RECORDS below:

Lemma accept_run_spec es l outs l' :
  accept_run es l = Some (outs, l') -> (length (handshakes l) <= MAX_CONCURRENT_TLS_HANDSHAKES)%nat ->
  (length (handshakes l') <= MAX_CONCURRENT_TLS_HANDSHAKES)%nat /\
  handshakes l ++ incoming_of es ≡ₚ map fst (joined_of es l) ++ handshakes l' /\
  outs = handed_out (joined_of es l).
Proof.
  revert l outs. induction es as [|e es IH]; intros l outs; cbn [accept_run joined_of].
  { intros [= <- <-] Hl. split_and!; [done|by rewrite app_nil_r|done]. }
  destruct (accept_pass e l) as [[out l1]|] eqn:He; [|done]. simpl. destruct (accept_run es l1) as [[outs1 l2]|] eqn:Hr; [|done].
  simpl. intros [= <- <-] Hl. destruct e as [c| |task died]; unfold accept_pass in He; cbv zeta beta iota in He.
  - destruct (_ <=? _)%nat eqn:Hfull; [done|]. apply Nat.leb_gt in Hfull. injection He as <- <-.
    destruct (IH _ _ Hr) as (Hb & Hp & Ho); [simpl; rewrite length_app; simpl; lia|]. split_and!; [done| |done].
    rewrite <- Hp. simpl. by rewrite <- app_assoc.
  - destruct (_ <=? _)%nat; [done|]. injection He as <- <-. by apply IH in Hr as (? & ? & ?).
  - destruct (handshakes l !! task) as [c|] eqn:Hc; [|done]. simpl in He. injection He as <- <-.
    destruct (IH _ _ Hr) as (Hb & Hp & Ho); [simpl; rewrite length_delete by eauto; lia|]. split_and!; [done| |].
    + simpl. rewrite <- Hp. simpl. etrans; [apply Permutation_app_tail, (delete_Permutation _ _ _ Hc)|done].
    + unfold handed_out. rewrite filter_cons, Ho.
      pose proof (tls_handshake_established c died) as Hd.
      destruct died; simpl in Hd |- *; rewrite ?Hd; by destruct (decide (established _)).
Qed.

(** C30: the TLS listener never runs more than 64 handshakes at once; every
    connection it accepts is either still shaking hands or was finished exactly
    once; it hands out exactly those whose client was accepted within a second,
    in the order they finished; and while there is room no pending handshake
    keeps it from accepting. *)
Theorem tls_handshakes_are_bounded es outs l :
  accept_run es (mkTlsListener []) = Some (outs, l) ->
  (length (handshakes l) <= 64)%nat /\
  incoming_of es ≡ₚ map fst (joined_of es (mkTlsListener [])) ++ handshakes l /\
  outs = handed_out (joined_of es (mkTlsListener [])) /\
  ((length (handshakes l) < 64)%nat -> forall c, is_Some (accept_pass (Incoming c) l)).
Proof.
  intros Hr. destruct (accept_run_spec _ _ _ _ Hr) as (Hb & Hp & Ho); [simpl; unfold MAX_CONCURRENT_TLS_HANDSHAKES; lia|].
  split_and!; [done|done|done|].
  intros Hl c. unfold accept_pass. apply Nat.leb_gt in Hl. unfold MAX_CONCURRENT_TLS_HANDSHAKES. rewrite Hl. eauto.
Qed.

(** One client is accepted, one rejected, one keeps silent. *)
Lemma tls_handshakes_are_bounded_witness :
  let silent := mkClient 3 true true None true in
  let es := [Incoming (mkClient 1 true true (Some 5) true); Incoming (mkClient 2 true true (Some 5) false);
             Incoming silent; Joined 1 false; Joined 0 false] in
  accept_run es (mkTlsListener []) = Some ([1], mkTlsListener [silent]) /\
  handed_out (joined_of es (mkTlsListener [])) = [1].
Proof.
  intros silent es. split; [reflexivity|].
  symmetry. exact (proj1 (proj2 (proj2 (tls_handshakes_are_bounded es [1] (mkTlsListener [silent]) eq_refl)))).
Defined.

End Tls.

(** ** The TLS acceptor *)

Inductive SslVersion : Type := TLS1 | TLS1_1 | TLS1_2 | TLS1_3.

#[global] Instance ssl_version_eq_dec : EqDecision SslVersion.
Proof. solve_decision. Defined.

Definition version_rank (v : SslVersion) : nat :=
  match v with TLS1 => 0 | TLS1_1 => 1 | TLS1_2 => 2 | TLS1_3 => 3 end.

(** What [SslAcceptor::mozilla_intermediate_v5] sets before the program does:
    the [NO_TLS] options, the cipher list of TLS 1.2 and below, the cipher suites
    of TLS 1.3 and the DH parameters. *)
Record BasePolicy (Dh : Type) : Type := mkPolicy {
  no_versions : list SslVersion;
  base_ciphers : string;
  base_suites : list string;
  base_dh : Dh
}.
Arguments mkPolicy {Dh} _ _ _ _.
Arguments no_versions {Dh} _.
Arguments base_ciphers {Dh} _.
Arguments base_suites {Dh} _.
Arguments base_dh {Dh} _.

(** OpenSSL and the files it reads. *)
Class OpenSsl : Type := {
  PKey : Type;
  Chain : Type;
  Dh : Type;
  read_file : string -> option string;
  mozilla_intermediate_v5 : option (BasePolicy Dh);
  private_key_from_pem : string -> option string -> option PKey;
  usable_key : PKey -> bool;
  chain_file : string -> option Chain;
  ca_file : string -> bool;
  protocol_available : SslVersion -> bool;
  cipher_list : string -> bool;
  params_from_pem : string -> option Dh;
  usable_dh : Dh -> bool;
  key_matches : PKey -> Chain -> bool
}.

(** The intermediate policy of Mozilla's fifth version disables what is older than
    TLS 1.2. *)
Class OpenSslLaws `{OpenSsl} : Prop := {
  intermediate_versions p : mozilla_intermediate_v5 = Some p -> no_versions p = [TLS1; TLS1_1]
}.

(** How client certificates are verified: not at all, or with the two modes the
    source combines (a missing certificate fails; a callback accepts anything). *)
Inductive Verify : Type := VerifyNone | VerifyPeer (fail_if_no_peer_cert accept_all : bool).

Record Acceptor `{OpenSsl} : Type := mkAcceptor {
  acc_key : PKey;
  acc_chain : Chain;
  acc_ca : option string;
  acc_verify : Verify;
  acc_no_versions : list SslVersion;
  acc_min : option SslVersion;
  acc_max : option SslVersion;
  acc_ciphers : string;              (** TLS 1.2 and below *)
  acc_suites : list string;          (** TLS 1.3, out of reach of [set_cipher_list] *)
  acc_dh : Dh
}.

Definition protocol_version (protocol : string) : result SslVersion ListenerError :=
  if bool_decide (protocol = "TLSv1") || bool_decide (protocol = "TLSv1.0") then Ok TLS1
  else if bool_decide (protocol = "TLSv1_1") || bool_decide (protocol = "TLSv1.1") then Ok TLS1_1
  else if bool_decide (protocol = "TLSv1_2") || bool_decide (protocol = "TLSv1.2") then Ok TLS1_2
  else if bool_decide (protocol = "TLSv1_3") || bool_decide (protocol = "TLSv1.3") then Ok TLS1_3
  else Err (InvalidTls "unsupported protocol").

Section Acceptors.
Context `{OpenSsl}.

Definition load_private_key (path : string) (passphrase : option string) : result PKey ListenerError :=
  let? pem := ok_or (read_file path) (InvalidTls "private key") in
  ok_or (private_key_from_pem pem passphrase) (InvalidTls "private key").

(** An optional setting that must be accepted. *)
Definition set_optional {A B} (setting : option A) (set : A -> result B ListenerError) : result (option B) ListenerError :=
  match setting with
  | Some a => let? b := set a in Ok (Some b)
  | None => Ok None
  end.

Definition set_dh (path : string) : result Dh ListenerError :=
  let? pem := ok_or (read_file path) (InvalidTls "DH parameters") in
  let? dh := ok_or (params_from_pem pem) (InvalidTls "DH parameters") in
  guard? usable_dh dh else InvalidTls "DH parameters" in Ok dh.

Definition build_ssl_acceptor (tls : TlsConfig) : result Acceptor ListenerError :=
  let? cert := ok_or (tls_cert tls) IncompleteTlsIdentity in
  let? key := ok_or (tls_key tls) IncompleteTlsIdentity in
  let? base := ok_or mozilla_intermediate_v5 (InvalidTls "acceptor policy") in
  let? private_key := load_private_key key (key_passphrase tls) in
  guard? usable_key private_key else InvalidTls "private key" in
  let? chain := ok_or (chain_file cert) (InvalidTls "certificate chain") in
  let? ca := set_optional (tls_ca tls) (fun ca => guard? ca_file ca else InvalidTls "client CA" in Ok ca) in
  let verify := if request_cert tls then VerifyPeer (reject_unauthorized tls) (negb (reject_unauthorized tls)) else VerifyNone in
  let? version := set_optional (tls_protocol tls) (fun protocol =>
    let? version := protocol_version protocol in
    guard? protocol_available version else InvalidTls "protocol" in Ok version) in
  let? ciphers := set_optional (tls_ciphers tls) (fun ciphers =>
    guard? cipher_list ciphers else InvalidTls "cipher policy" in Ok ciphers) in
  let? dh := set_optional (tls_dhparam tls) set_dh in
  guard? key_matches private_key chain else InvalidTls "identity mismatch" in
  Ok (mkAcceptor _ private_key chain ca verify (no_versions base) version version
        (default (base_ciphers base) ciphers) (base_suites base) (default (base_dh base) dh)).

(** Whether a handshake admits a client, by its certificate (and whether that
    verifies), as OpenSSL documents the modes. *)
Definition admits (v : Verify) (certificate : option bool) : bool :=
  match v, certificate with
  | VerifyNone, _ => true
  | VerifyPeer fail _, None => negb fail
  | VerifyPeer _ accept_all, Some valid => accept_all || valid
  end.

(** The protocol versions a handshake can end with: between the bounds, and not
    switched off by an option. *)
Definition speaks (a : Acceptor) (v : SslVersion) : Prop :=
  (v ∉ acc_no_versions a) /\
  (forall lo, acc_min a = Some lo -> (version_rank lo <= version_rank v)%nat) /\
  (forall hi, acc_max a = Some hi -> (version_rank v <= version_rank hi)%nat).

(** The acceptor does what the configuration asks for: the configured identity,
    the clients it admits, the versions it speaks, and the ciphers of each. *)
Definition enforces (tls : TlsConfig) (a : Acceptor) : Prop :=
  (exists key cert, tls_key tls = Some key /\ tls_cert tls = Some cert /\
     load_private_key key (key_passphrase tls) = Ok (acc_key a) /\ chain_file cert = Some (acc_chain a) /\
     key_matches (acc_key a) (acc_chain a) = true) /\
  acc_ca a = tls_ca tls /\
  (forall certificate, admits (acc_verify a) certificate = true <->
     (request_cert tls = true -> reject_unauthorized tls = true -> certificate = Some true)) /\
  (forall v, speaks a v <->
     (v = TLS1_2 \/ v = TLS1_3) /\ forall p, tls_protocol tls = Some p -> protocol_version p = Ok v) /\
  (forall ciphers, tls_ciphers tls = Some ciphers -> acc_ciphers a = ciphers) /\
  (exists base, mozilla_intermediate_v5 = Some base /\ acc_suites a = base_suites base /\
     (tls_ciphers tls = None -> acc_ciphers a = base_ciphers base) /\
     match tls_dhparam tls with Some path => set_dh path = Ok (acc_dh a) | None => acc_dh a = base_dh base end).

Lemma set_optional_Ok {A B} (setting : option A) (set : A -> result B ListenerError) out :
  set_optional setting set = Ok out ->
  match setting with Some a => exists b, set a = Ok b /\ out = Some b | None => out = None end.
Proof. unfold set_optional. destruct setting as [a|]; [|by intros [= <-]]. destruct (set a) as [b|]; intros [= <-]. by exists b. Qed.

Lemma speaks_exactly a v0 v :
  acc_no_versions a = [TLS1; TLS1_1] -> acc_min a = v0 -> acc_max a = v0 ->
  speaks a v <-> (v = TLS1_2 \/ v = TLS1_3) /\ forall v1, v0 = Some v1 -> v1 = v.
Proof.
  intros Hno Hmin Hmax. unfold speaks. rewrite Hno, Hmin, Hmax, !elem_of_cons. split.
  - intros (Hn & Hlo & Hhi). split; [destruct v; auto; destruct Hn; auto|]. intros v1 Hv.
    specialize (Hlo _ Hv). specialize (Hhi _ Hv). destruct v, v1; simpl in *; (done || lia).
  - intros (Hv & Heq). split_and!.
    + by destruct Hv as [->| ->]; intros [?|[?|Hin]]; [..|inversion Hin| | |inversion Hin].
    + intros lo <-%Heq. done.
    + intros hi <-%Heq. done.
Qed.

Lemma build_ssl_acceptor_enforces `{!OpenSslLaws} tls a : build_ssl_acceptor tls = Ok a -> enforces tls a.
Proof.
  unfold build_ssl_acceptor. intros Hok. inv_ok Hok.
  repeat match goal with E : ok_or _ _ = Ok _ |- _ => apply ok_or_Ok in E end.
  repeat match goal with E : set_optional _ _ = Ok _ |- _ => apply set_optional_Ok in E end.
  rename r1 into base, r4 into ca, r5 into version, r6 into ciphers, r7 into dh.
  assert (Hca : ca = tls_ca tls).
  { destruct (tls_ca tls) as [x|]; [|done]. destruct E4 as (b & Hb & ->). inv_ok Hb. by injection Hb as ->. }
  assert (Hversion : match tls_protocol tls with
    Some p => exists v, protocol_version p = Ok v /\ version = Some v | None => version = None end).
  { destruct (tls_protocol tls) as [x|]; [|done]. destruct E5 as (b & Hb & ->). inv_ok Hb. injection Hb as ->. eauto. }
  assert (Hciphers : ciphers = tls_ciphers tls).
  { destruct (tls_ciphers tls) as [x|]; [|done]. destruct E6 as (b & Hb & ->). inv_ok Hb. by injection Hb as ->. }
  injection Hok as <-. unfold enforces. cbn [acc_key acc_chain acc_ca acc_verify acc_ciphers acc_suites acc_dh]. split_and!.
  - by exists r0, r.
  - done.
  - intros certificate. unfold admits.
    destruct (request_cert tls), (reject_unauthorized tls), certificate as [[]|]; simpl;
      split; intros; try done; by match goal with Hx : _ -> _ |- _ => specialize (Hx eq_refl eq_refl) end.
  - intros v. rewrite (speaks_exactly _ version) by (done || by apply intermediate_versions).
    destruct (tls_protocol tls) as [x|].
    + destruct Hversion as (v0 & Hx & ->). split; intros [Hv Hall]; (split; [done|]).
      * intros p [= <-]. rewrite Hx. f_equal. by apply Hall.
      * intros v1 [= <-]. specialize (Hall x eq_refl). congruence.
    + subst version. split; intros [Hv _]; (split; [done|]); done.
  - intros c Hc. by rewrite Hciphers, Hc.
  - exists base. split_and!; [done|done| |].
    + intros Hc. by rewrite Hciphers, Hc.
    + destruct (tls_dhparam tls); [|by subst]. by destruct E7 as (b & Hb & ->).
Qed.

End of RECORDS.

PROBLEM
Extract all lines from the data in which "once" is found.

ANSWER FOR THIS EXERCISE
(** C30: the TLS listener never runs more than 64 handshakes at once; every
    once; it hands out exactly those whose client was accepted within a second,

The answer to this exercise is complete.